## Work request
Keep only the lines from the start of the data through the line containing "an error that", and output them exactly.

## Data records

(* ===== verification/_CoqProject ===== *)
-Q . S2P
Prelude.v
GoError.v
Nfs4Const.v
GoIO.v
Xdr.v
XdrSpec.v
XdrCorrect.v
Rpc.v
RpcCorrect.v
RpcClient.v
RpcClientCorrect.v
RpcShared.v
RpcSharedCorrect.v
Attr.v
AttrCorrect.v
Nfs4Types.v
Nfs4Args.v
Nfs4Res.v
Compound.v
Nfs4Spec.v
Nfs4ResSpec.v
CompoundCorrect.v
Session.v
SessionCorrect.v
Caller.v
Conn.v
CallerCorrect.v
ConnSpec.v
Wire.v
WireCorrect.v
ConnCorrect.v
OpenOwner.v
MountCorrect.v
DialCorrect.v
GoPath.v
Fs.v
FsSpec.v
FsCorrect.v
DirCorrect.v
File.v
FileSpec.v
FileCorrect.v
FileOpenCorrect.v
ReadAllCorrect.v
FileShared.v
FileSharedCorrect.v
FileCloseCorrect.v
FileParallelCorrect.v
FsErrors.v
Lease.v
LeaseCorrect.v
LeaseStop.v
LeaseStopCorrect.v
Client.v
ClientSpec.v
WireStore.v
DemoServer.v
ClientCorrect.v
SharedDemo.v
WireStoreCorrect.v
(* ===== verification/GoIO.v ===== *)
(** * io.Reader, io.Writer and io.ReadFull

    A reader is the list of what its successive reads can deliver: a chunk of
    data (a [Read] returns at most the bytes asked for and keeps the rest) or
    an error that every later read repeats; an exhausted list is [io.EOF].
    [bytes.NewReader p] is one chunk, a TCP connection is any split of its byte
    stream into segments.  A writer is what it has accepted and a byte budget:
    [bytes.Buffer] has none, a connection that breaks after [k] bytes has [k].

    The only facts of a reader that the client can observe are the bytes it
    still delivers and the error that ends them: [Reader] carries the coarser
    equivalence, and [ReadFull] is proper for it. *)

From S2P Require Import Prelude GoError.

Inductive chunk :=
| Data (bs : bytes)
| Fault (e : error).

Abbreviation Reader := (list chunk).

(** [bytes.NewReader]. *)
Definition bytes_NewReader (p : bytes) : Reader := [Data p].

(** The loop of [io.ReadAtLeast] for a full buffer of [n] bytes: what was read,
    the first error, the reader afterwards. *)
Fixpoint read_loop (r : Reader) (n : Z) : bytes * option error * Reader :=
  if n <=? 0 then ([], None, r) else
  match r with
  | [] => ([], Some EOF, [])
  | Fault e :: _ => ([], Some e, r)
  | Data bs :: r' =>
      if n <? blen bs then (btake n bs, None, Data (bdrop n bs) :: r')
      else let '(got, err, r'') := read_loop r' (n - blen bs) in (bs ++ got, err, r'')
  end.

(** [io.ReadFull]: an [io.EOF] after some bytes becomes [io.ErrUnexpectedEOF]. *)
Definition ReadFull (r : Reader) (n : Z) : bytes * option error * Reader :=
  let '(got, err, r') := read_loop r n in
  match err with
  | Some EOF => if 0 <? blen got then (got, Some ErrUnexpectedEOF, r') else (got, err, r')
  | _ => (got, err, r')
  end.

(** ** What a reader still delivers *)

Fixpoint rbytes (r : Reader) : bytes :=
  match r with
  | [] => []
  | Fault _ :: _ => []
  | Data bs :: r' => bs ++ rbytes r'
  end.

Fixpoint rfate (r : Reader) : error :=
  match r with
  | [] => EOF
  | Fault e :: _ => e
  | Data _ :: r' => rfate r'
  end.

#[global] Instance reader_equiv : Equiv Reader :=
  fun r1 r2 => rbytes r1 = rbytes r2 /\ rfate r1 = rfate r2.

#[global] Instance reader_equivalence : Equivalence (≡@{Reader}).
Proof.
  split.
  - done.
  - intros ?? [??]; done.
  - intros ??? [??] [??]; split; congruence.
Qed.

(** The error a full read of [n] bytes reports on a reader that has only
    [avail] bytes left before [fate]. *)
Definition short_error (avail : bytes) (fate : error) : error :=
  match fate with
  | EOF => if 0 <? blen avail then ErrUnexpectedEOF else EOF
  | e => e
  end.

Lemma read_loop_enough r n : 0 <= n <= blen (rbytes r) ->
  exists r', read_loop r n = (btake n (rbytes r), None, r')
             /\ rbytes r' = bdrop n (rbytes r) /\ rfate r' = rfate r.
Proof.
  revert n. induction r as [|[bs|e] r IH]; intros n Hn; cbn in *.
  - assert (n = 0) as -> by (unfold blen in Hn; cbn in Hn; lia). by exists [].
  - destruct (Z.leb_spec n 0).
    + assert (n = 0) as -> by lia. by exists (Data bs :: r).
    + rewrite blen_app in Hn. destruct (Z.ltb_spec n (blen bs)).
      * exists (Data (bdrop n bs) :: r). rewrite btake_app_le, bdrop_app_le by lia. done.
      * destruct (IH (n - blen bs)) as (r' & -> & Hb & Hf); [lia|].
        exists r'. rewrite btake_app_ge, bdrop_app_ge by lia. done.
  - assert (n = 0) as -> by (unfold blen in Hn; cbn in Hn; lia). by exists (Fault e :: r).
Qed.

Lemma read_loop_short r n : blen (rbytes r) < n ->
  exists r', read_loop r n = (rbytes r, Some (rfate r), r')
             /\ rbytes r' = [] /\ rfate r' = rfate r.
Proof.
  revert n. induction r as [|[bs|e] r IH]; intros n Hn; cbn in *.
  - destruct (Z.leb_spec n 0); [unfold blen in Hn; cbn in Hn; lia|]. by exists [].
  - rewrite blen_app in Hn. pose proof (blen_nonneg (rbytes r)). pose proof (blen_nonneg bs).
    destruct (Z.leb_spec n 0); [lia|]. destruct (Z.ltb_spec n (blen bs)); [lia|].
    destruct (IH (n - blen bs)) as (r' & -> & Hb & Hf); [lia|]. by exists r'.
  - destruct (Z.leb_spec n 0); [unfold blen in Hn; cbn in Hn; lia|]. by exists (Fault e :: r).
Qed.

Lemma ReadFull_enough r n : 0 <= n <= blen (rbytes r) ->
  exists r', ReadFull r n = (btake n (rbytes r), None, r')
             /\ rbytes r' = bdrop n (rbytes r) /\ rfate r' = rfate r.
Proof.
  intros H. destruct (read_loop_enough r n H) as (r' & E & ?). exists r'.
  unfold ReadFull. by rewrite E.
Qed.

Lemma ReadFull_short r n : blen (rbytes r) < n ->
  exists r', ReadFull r n = (rbytes r, Some (short_error (rbytes r) (rfate r)), r')
             /\ rbytes r' = [] /\ rfate r' = rfate r.
Proof.
  intros H. destruct (read_loop_short r n H) as (r' & E & ?). exists r'.
  unfold ReadFull, short_error. rewrite E. split; [|done].
  destruct (rfate r); try done. by destruct (0 <? blen (rbytes r)).
Qed.

(** Reads of a non-positive length do nothing. *)
Lemma ReadFull_nonpos r n : n <= 0 -> ReadFull r n = ([], None, r).
Proof.
  intros. unfold ReadFull. assert (read_loop r n = ([], None, r)) as ->; [|done].
  destruct r as [|[]]; cbn; by destruct (Z.leb_spec n 0); [|lia].
Qed.

(** [ReadFull] cannot tell equivalent readers apart: the way a byte stream is
    cut into chunks is not observable. *)
Lemma ReadFull_equiv r1 r2 n : r1 ≡ r2 ->
  (ReadFull r1 n).1 = (ReadFull r2 n).1 /\ (ReadFull r1 n).2 ≡ (ReadFull r2 n).2.
Proof.
  intros [Hb Hf]. destruct (Z.le_gt_cases n 0).
  { by rewrite !ReadFull_nonpos by done. }
  destruct (Z.le_gt_cases n (blen (rbytes r1))).
  - destruct (ReadFull_enough r1 n) as (r1' & -> & ? & ?); [lia|].
    destruct (ReadFull_enough r2 n) as (r2' & -> & ? & ?); [rewrite <- Hb; lia|].
    cbn. rewrite Hb. split; [done|split; congruence].
  - destruct (ReadFull_short r1 n) as (r1' & -> & ? & ?); [lia|].
    destruct (ReadFull_short r2 n) as (r2' & -> & ? & ?); [rewrite <- Hb; lia|].
    cbn. rewrite Hb, Hf. split; [done|split; congruence].
Qed.

(** ** Writers *)

Record Writer := mkWriter {
  w_out : bytes;                       (* everything accepted so far *)
  w_budget : option (Z * error)        (* bytes still accepted before failing *)
}.

(** An empty [bytes.Buffer], whose writes never fail. *)
Definition bytes_Buffer : Writer := mkWriter [] None.

(** [w.Write(p)]: the error, the writer afterwards. *)
Definition Write (w : Writer) (p : bytes) : option error * Writer :=
  match w_budget w with
  | None => (None, mkWriter (w_out w ++ p) None)
  | Some (k, e) =>
      if blen p <=? k then (None, mkWriter (w_out w ++ p) (Some (k - blen p, e)))
      else (Some e, mkWriter (w_out w ++ btake k p) (Some (0, e)))
  end.

Lemma Write_buffer w p : w_budget w = None -> Write w p = (None, mkWriter (w_out w ++ p) None).
Proof. unfold Write. by intros ->. Qed.
(** The loop consumes the reader, so fuel above the bytes left is enough. *)
Lemma ReadRecord_loop_total fuel : forall r msg, (length (rbytes r) < fuel)%nat ->
  exists res, ReadRecord_loop fuel r msg = Some res.
Proof.
  induction fuel as [|fuel IH]; intros r msg Hf; [lia|]. cbn [ReadRecord_loop].
  destruct (ReadFull_cases r 4) as [(b & more & r1 & Hb & Hr & -> & Hr1 & _)|(got & e & r1 & -> & _)];
    [lia| |destruct (errors_Is e ErrUnexpectedEOF), (errors_Is e EOF && (blen msg =? 0)); eauto].
  cbn beta iota zeta. destruct (_ <? _); [eauto|]. destruct (_ <? _); [eauto|].
  set (size := Z.land (unbe b) fragmentSizeMask).
  assert (0 <= size) by (subst size; rewrite land_mask; lia).
  destruct (ReadFull_cases r1 size) as [(b2 & more2 & r2 & Hb2 & Hr2 & -> & Hr2' & _)|(got & e & r2 & -> & _)];
    [lia| |destruct (errors_Is e EOF); eauto].
  destruct (negb _); [eauto|]. apply IH.
  rewrite Hr, length_app in Hf. unfold blen in Hb.
  rewrite Hr1 in Hr2. rewrite Hr2, length_app in Hf. rewrite Hr2'. lia.
Qed.

(** What a successful read says about the bytes consumed. *)
Lemma ReadRecord_loop_sound fuel : forall r msg out r', blen msg <= maxMessageSize ->
  ReadRecord_loop fuel r msg = Some (inr out, r') ->
  exists ps p, rbytes r = wire_record ps p ++ rbytes r' /\ out = msg ++ concat ps ++ p
    /\ Forall frag_ok ps /\ frag_ok p /\ blen out <= maxMessageSize.
Proof.
  induction fuel as [|fuel IH]; intros r msg out r' Hinv; [done|]. cbn [ReadRecord_loop].
  destruct (ReadFull_cases r 4) as [(b & more & r1 & Hb & Hr & -> & Hr1 & _)|(got & e & r1 & -> & _)];
    [lia| |destruct (errors_Is e ErrUnexpectedEOF), (errors_Is e EOF && (blen msg =? 0)); discriminate].
  cbn beta iota zeta.
  pose proof (unbe_u32 b Hb) as Hu. pose proof (land_flag _ Hu) as Hl.
  pose proof (land_mask (unbe b)) as Hs.
  set (size := Z.land (unbe b) fragmentSizeMask) in *.
  assert (be 4 (unbe b) = b) as Hbe.
  { change 4%nat with (Z.to_nat 4). rewrite <- Hb. unfold blen. rewrite Nat2Z.id. apply be_unbe. }
  destruct (Z.ltb_spec maxFragmentSize size) as [|Hfr]; [done|].
  destruct (Z.ltb_spec maxMessageSize (u64 (blen msg + size))) as [|Hmsg]; [done|].
  destruct (ReadFull_cases r1 size) as [(b2 & more2 & r2 & Hb2 & Hr2 & -> & Hr2' & _)|(got & e & r2 & -> & _)];
    [lia| |destruct (errors_Is e EOF); discriminate].
  assert (wire_frag (negb (Z.land (unbe b) lastFragmentFlag =? 0)) b2 = b ++ b2) as Hw.
  { unfold wire_frag. rewrite Hl, Hb2. f_equal. rewrite <- Hbe at 2. unfold wire_u32. f_equal.
    unfold frag_marker. destruct (Z.ltb_spec (unbe b) (2 ^ 31)); cbn [negb]; int_lia. }
  assert (frag_ok b2) as Hok by (unfold frag_ok; lia).
  assert (blen (msg ++ b2) <= maxMessageSize) as Hinv'.
  { rewrite blen_app, Hb2. sizes. pose proof (blen_nonneg msg). int_lia. }
  rewrite Hr1 in Hr2.
  destruct (negb (Z.land (unbe b) lastFragmentFlag =? 0)) eqn:Hlast.
  - intros [= <- <-]. exists [], b2. unfold wire_record. cbn [map concat app].
    rewrite Hw, Hr2', <- app_assoc, <- Hr2. by split_and!.
  - intros Hloop. destruct (IH _ _ _ _ Hinv' Hloop) as (ps & p & Hr3 & Hout & Hps & Hp & Hlen).
    exists (b2 :: ps), p. unfold wire_record in *. cbn [map concat].
    rewrite Hw, <- !app_assoc. rewrite <- app_assoc in Hout.
    rewrite <- app_assoc in Hr3. rewrite <- Hr3, Hr2', <- Hr2. split_and!; try done. by constructor.
Qed.

(** *** Chunking *)

Lemma ReadRecord_loop_equiv fuel : forall r1 r2 msg, r1 ≡ r2 ->
  match ReadRecord_loop fuel r1 msg, ReadRecord_loop fuel r2 msg with
  | Some (o1, r1'), Some (o2, r2') => o1 = o2 /\ r1' ≡ r2'
  | None, None => True
  | _, _ => False
  end.
Proof.
  induction fuel as [|fuel IH]; intros r1 r2 msg Hr; cbn [ReadRecord_loop]; [done|].
  destruct (ReadFull_equiv r1 r2 4 Hr) as [E1 E2].
  destruct (ReadFull r1 4) as [[h1 x1] s1], (ReadFull r2 4) as [[h2 x2] s2].
  cbn in E1, E2. injection E1 as -> ->. destruct x2 as [e|].
  { by destruct (errors_Is e ErrUnexpectedEOF), (errors_Is e EOF && (blen msg =? 0)). }
  cbn beta iota zeta. destruct (_ <? _); [done|]. destruct (_ <? _); [done|].
  destruct (ReadFull_equiv s1 s2 (Z.land (unbe h2) fragmentSizeMask) E2) as [E3 E4].
  destruct (ReadFull s1 _) as [[f1 y1] t1], (ReadFull s2 _) as [[f2 y2] t2].
  cbn in E3, E4. injection E3 as -> ->. destruct y2 as [e|].
  { by destruct (errors_Is e EOF). }
  destruct (negb _); [done|]. by apply IH.
Qed.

## Exercise output
(* ===== verification/_CoqProject ===== *)
-Q . S2P
Prelude.v
GoError.v
Nfs4Const.v
GoIO.v
Xdr.v
XdrSpec.v
XdrCorrect.v
Rpc.v
RpcCorrect.v
RpcClient.v
RpcClientCorrect.v
RpcShared.v
RpcSharedCorrect.v
Attr.v
AttrCorrect.v
Nfs4Types.v
Nfs4Args.v
Nfs4Res.v
Compound.v
Nfs4Spec.v
Nfs4ResSpec.v
CompoundCorrect.v
Session.v
SessionCorrect.v
Caller.v
Conn.v
CallerCorrect.v
ConnSpec.v
Wire.v
WireCorrect.v
ConnCorrect.v
OpenOwner.v
MountCorrect.v
DialCorrect.v
GoPath.v
Fs.v
FsSpec.v
FsCorrect.v
DirCorrect.v
File.v
FileSpec.v
FileCorrect.v
FileOpenCorrect.v
ReadAllCorrect.v
FileShared.v
FileSharedCorrect.v
FileCloseCorrect.v
FileParallelCorrect.v
FsErrors.v
Lease.v
LeaseCorrect.v
LeaseStop.v
LeaseStopCorrect.v
Client.v
ClientSpec.v
WireStore.v
DemoServer.v
ClientCorrect.v
SharedDemo.v
WireStoreCorrect.v
(* ===== verification/GoIO.v ===== *)
(** * io.Reader, io.Writer and io.ReadFull

    A reader is the list of what its successive reads can deliver: a chunk of
    data (a [Read] returns at most the bytes asked for and keeps the rest) or
    an error that every later read repeats; an exhausted list is [io.EOF].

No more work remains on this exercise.